### Task brief
Which lines have the string "repeat"? Copy all of them from the entries below.

### Extracted data
(** X3. Once the loop has taken a relevant notification, it does not come
    back to [waiting] (nor to plain [pushing]) before it has started a
    push: in every later world in which no push has been started since,
    the loop is in [initialDelay] with its timer pending, or in
    [pushingAndGotEvent] with the push in flight. *)
Theorem change_not_lost c g ei ls w w' :
  reachable c g w ->
  relevant (absPath w) ei = true ->
  run c (Receive (FileWatch ei) :: ls) w = Some w' ->
  pushesStarted w' = pushesStarted w ->
  watcherState (globals w') = initialDelay
  ∧ (∃ due, timers w' = [(due, initialDelayDone)])
  ∨ watcherState (globals w') = pushingAndGotEvent ∧ inFlight w' = 1.
Proof.
  intros Hreach Hrel Hrun Hp.
  pose proof (invariant_reachable _ _ _ Hreach) as Hinv.
  cbn [run step] in Hrun. set (w1 := deliver c (FileWatch ei) w) in *.
  assert (step c (Receive (FileWatch ei)) w = Some w1) as Hstep by done.
  pose proof (invariant_step _ _ _ _ Hinv Hstep) as Hinv1.
  assert ((watcherState (globals w1) = initialDelay
           ∨ watcherState (globals w1) = pushingAndGotEvent)
          ∧ pushesStarted w1 = pushesStarted w) as [Hst1 Hp1].
  { subst w1. rewrite deliver_relevant by done.
    destruct (watcherState (globals w)) eqn:Hst; cbn [globals watcherState setState];
      rewrite ?Hst; (split; [tauto|by tally]). }
  pose proof (run_pending _ _ _ _ Hinv1 Hst1 Hrun) as Hkeep.
  rewrite Hp1 in Hkeep. specialize (Hkeep Hp).
  pose proof (invariant_run _ _ _ _ Hinv1 Hrun) as Hinv'.
  pose proof (invariant_inFlight _ Hinv') as Hf'.
  unfold invariant in Hinv'.
  destruct Hst1 as [Hst1|Hst1]; rewrite Hst1 in Hkeep;
    rewrite Hkeep in Hinv', Hf'; [left|right]; (split; [done|]).
  - by destruct Hinv'.
  - done.
Qed.

Lemma next_push c w :
  invariant w ->
  watcherState (globals w) = initialDelay
  ∨ watcherState (globals w) = pushingAndGotEvent ->
  ∃ w', run c (untilNextPush w) w = Some w'
        ∧ pushesStarted w' = S (pushesStarted w)
        ∧ watcherState (globals w') = pushing
        ∧ inFlight w' = 1.
Proof.
  intros Hinv Hst. unfold invariant in Hinv. unfold untilNextPush.
  destruct Hst as [Hst|Hst]; rewrite Hst in Hinv |- *.
  - destruct Hinv as [[due Hts] Hgs]. rewrite Hts.
    rewrite (expiry_in_initialDelay _ _ _ _ Hst Hts Hgs).
    destruct (_ <=? _)%N eqn:Hle; [|apply N.leb_gt in Hle; lia].
    eexists. split; [done|]. rewrite deliver_InitialDelayDone.
    cbn [globals goroutines watcherState setState record setTimers setNow
         inFlight].
    rewrite Hgs. split; [by tally|done].
  - destruct Hinv as [Hts (r & Hgs & Hr)]. rewrite Hgs.
    destruct w as [[ap nb tm st] p t ts gs tr]. cbn in Hst, Hts, Hgs.
    subst st ts gs.
    destruct Hr as [[call ->]|[->| ->]]; cbn; eexists; (split; [done|]);
      rewrite deliver_PushDone; unfold pushesStarted, inFlight; cbn;
      rewrite decide_True by done; cbn; (split; [crunch|done]).
Qed.

(** X4. A relevant notification can always be followed by a push: from
    any reachable world, after the loop has taken the notification, the
    steps of [untilNextPush] (the rest of the debounce delay and the
    expiry, or the rest of the running push and its completion) can all
    happen and end with a new push started, the loop in [pushing] and one
    push in flight. *)
Theorem change_leads_to_push c g ei w :
  reachable c g w ->
  relevant (absPath w) ei = true ->
  ∃ w',
    run c (Receive (FileWatch ei)
           :: untilNextPush (deliver c (FileWatch ei) w)) w = Some w'
    ∧ pushesStarted w' = S (pushesStarted w)
    ∧ watcherState (globals w') = pushing
    ∧ inFlight w' = 1.
Proof.
  intros Hreach Hrel.
  pose proof (invariant_reachable _ _ _ Hreach) as Hinv.
  cbn [run step]. set (w1 := deliver c (FileWatch ei) w).
  assert (step c (Receive (FileWatch ei)) w = Some w1) as Hstep by done.
  pose proof (invariant_step _ _ _ _ Hinv Hstep) as Hinv1.
  assert ((watcherState (globals w1) = initialDelay
           ∨ watcherState (globals w1) = pushingAndGotEvent)
          ∧ pushesStarted w1 = pushesStarted w) as [Hst1 Hp1].
  { subst w1. rewrite deliver_relevant by done.
    destruct (watcherState (globals w)) eqn:Hst; cbn [globals watcherState setState];
      rewrite ?Hst; (split; [tauto|by tally]). }
  destruct (next_push c w1 Hinv1 Hst1) as (w' & Hrun & Hp & Hst' & Hf).
  exists w'. rewrite <- Hp1. done.
Qed.

(** *** The counts add up *)

Lemma ledger_start c g w0 : Action c g = Watching w0 -> ledger w0.
Proof.
  intros Hw0. rewrite (start_world _ _ _ Hw0).
  unfold ledger, performed, pending, pushesStarted, timersArmed, inFlight.
  cbn. repeat first [rewrite decide_True by done | rewrite decide_False by done].
  done.
Qed.

Lemma ledger_step c l w w' :
  invariant w -> ledger w -> step c l w = Some w' -> ledger w'.
Proof.
  intros Hinv Hled. unfold invariant in Hinv.
  destruct w as [[ap nb tm st] p t ts gs tr]. cbn in Hinv.
  unfold ledger, performed, pending, pushesStarted, timersArmed, inFlight
    in *.
  cbn in Hled. destruct Hled as (H1 & H2 & H3 & H4).
  destruct l as [d|[ei| |]|k]; cbn [step].
  - intros [= <-]. cbn. done.
  - intros [= <-].
    destruct (relevant p ei) eqn:Hrel.
    + rewrite deliver_relevant by done. unfold details.
      destruct st, (Verbose (args c)); cbn; crunch.
    + rewrite deliver_discarded by done. unfold details. cbn.
      destruct (filepath_Rel p (Path ei)), (Verbose (args c)); cbn; crunch.
  - destruct st; cbn [timers].
    2: { destruct Hinv as [[due ->] ->]. rewrite takeTimer_single.
         destruct (due <=? _)%N; [|done]. intros [= <-].
         rewrite deliver_InitialDelayDone. cbn in *. crunch. }
    all: destruct Hinv as [-> _]; done.
  - destruct st; cbn [goroutines].
    1,2: destruct Hinv as [_ ->]; done.
    all: destruct Hinv as [-> (r & -> & Hr)];
      destruct (takeSender_pushGoroutine _ Hr) as [[-> ->]|[_ ->]];
      [|done]; intros [= <-]; rewrite deliver_PushDone; cbn in *;
      first [rewrite decide_False by done|rewrite decide_True by done];
      cbn; revert H1 H2 H3 H4; crunch.
  - cbn [goroutines].
    destruct (gs !! k) as [[|e rest]|] eqn:Hk; try done.
    destruct (isSend e) eqn:He; [done|]. intros [= <-].
    destruct st.
    1,2: destruct Hinv as [_ ->]; done.
    all: destruct Hinv as [-> (r & -> & Hr)];
      (destruct k as [|k]; [|done]); cbn in Hk; injection Hk as ->;
      destruct Hr as [[call Hr]|[Hr|Hr]]; injection Hr as -> ->;
      try discriminate He; cbn in *; revert H1 H2 H3 H4; crunch.
Qed.

Lemma ledger_reachable c g w : reachable c g w -> ledger w.
Proof.
  intros (Hg & w0 & ls & Hstart & Hrun).
  pose proof (invariant_start _ _ _ Hg Hstart) as Hinv.
  pose proof (ledger_start _ _ _ Hstart) as Hled.
  clear Hstart. revert w0 Hinv Hled Hrun.
  induction ls as [|l ls IH]; intros w0 Hinv Hled; cbn.
  - by intros [= <-].
  - destruct (step c l w0) as [w1|] eqn:Hstep; [|done].
    apply IH; [by eapply invariant_step|by eapply ledger_step].
Qed.

(** X5. In every reachable world the pushes the loop has started are
    exactly the completions it has received plus the pushes in flight, and
    the timers it has armed are exactly the expiries it has received plus
    the timers pending: no completion or expiry arrives that was not
    caused, and none is received twice. *)
Theorem starts_are_completions_plus_in_flight c g w :
  reachable c g w ->
  pushesStarted w = performed (isSendOn pushDone) w + inFlight w
  ∧ timersArmed w
    = performed (isSendOn initialDelayDone) w + length (timers w)
  ∧ performed (isSendOn pushDone) w <= pushesStarted w
  ∧ performed (isSendOn initialDelayDone) w <= timersArmed w.
Proof.
  intros Hreach. destruct (ledger_reachable _ _ _ Hreach) as (H1 & H2 & _).
  repeat split; [done|done|lia|lia].
Qed.

(** X6. In every reachable world, and so at every moment of a session,
    each completion received so far was preceded by the reload
    notification of its push, and each reload notification by a call of
    [push]: completions + 1 <= reloads <= calls of push <= 1 + pushes
    started (the 1 is the push of the startup). *)
Theorem reload_between_push_and_completion c g w :
  reachable c g w ->
  performed (isSendOn pushDone) w + 1 <= performed isSendReload w
  ∧ performed isSendReload w <= performed isPush w
  ∧ performed isPush w <= 1 + pushesStarted w.
Proof.
  intros Hreach. pose proof (invariant_reachable _ _ _ Hreach) as Hinv.
  destruct (ledger_reachable _ _ _ Hreach) as (H1 & _ & H3 & H4).
  unfold invariant in Hinv. unfold pending, inFlight in *.
  destruct (watcherState (globals w)).
  1,2: destruct Hinv as [_ Hgs]; rewrite Hgs in *; cbn in *; lia.
  all: destruct Hinv as [_ (r & Hgs & [[call ->]|[->| ->]])];
    rewrite Hgs in *; cbn in *;
    repeat first [rewrite decide_True in * by done
                 |rewrite decide_False in * by done];
    cbn in *; lia.
Qed.

(** *** The flags *)

Lemma pushCalls_snoc (es : list Effect) (e : Effect) :
  pushCalls (es ++ [e]) =
  pushCalls es ++ match e with push call => [call] | _ => [] end.
Proof. unfold pushCalls. rewrite flat_map_app. cbn. by rewrite app_nil_r. Qed.

Lemma pushCalls_details c ei (es : list Effect) :
  pushCalls (es ++ details c ei) = pushCalls es.
Proof.
  unfold details. destruct (Verbose (args c)).
  - by rewrite pushCalls_snoc, app_nil_r.
  - by rewrite app_nil_r.
Qed.

Lemma flagsKept_start c g w0 :
  watcherState g = waiting -> Action c g = Watching w0 -> flagsKept c g w0.
Proof.
  intros Hg Hw0. rewrite (start_world _ _ _ Hw0). unfold flagsKept.
  cbn [globals goroutines trace timers now].
  split; [by rewrite setState_same|]. split; [done|].
  split; [by exists 0|done].
Qed.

### Exercise response
  cbn. repeat first [rewrite decide_True by done | rewrite decide_False by done].
  repeat split; [done|done|lia|lia].
    repeat first [rewrite decide_True in * by done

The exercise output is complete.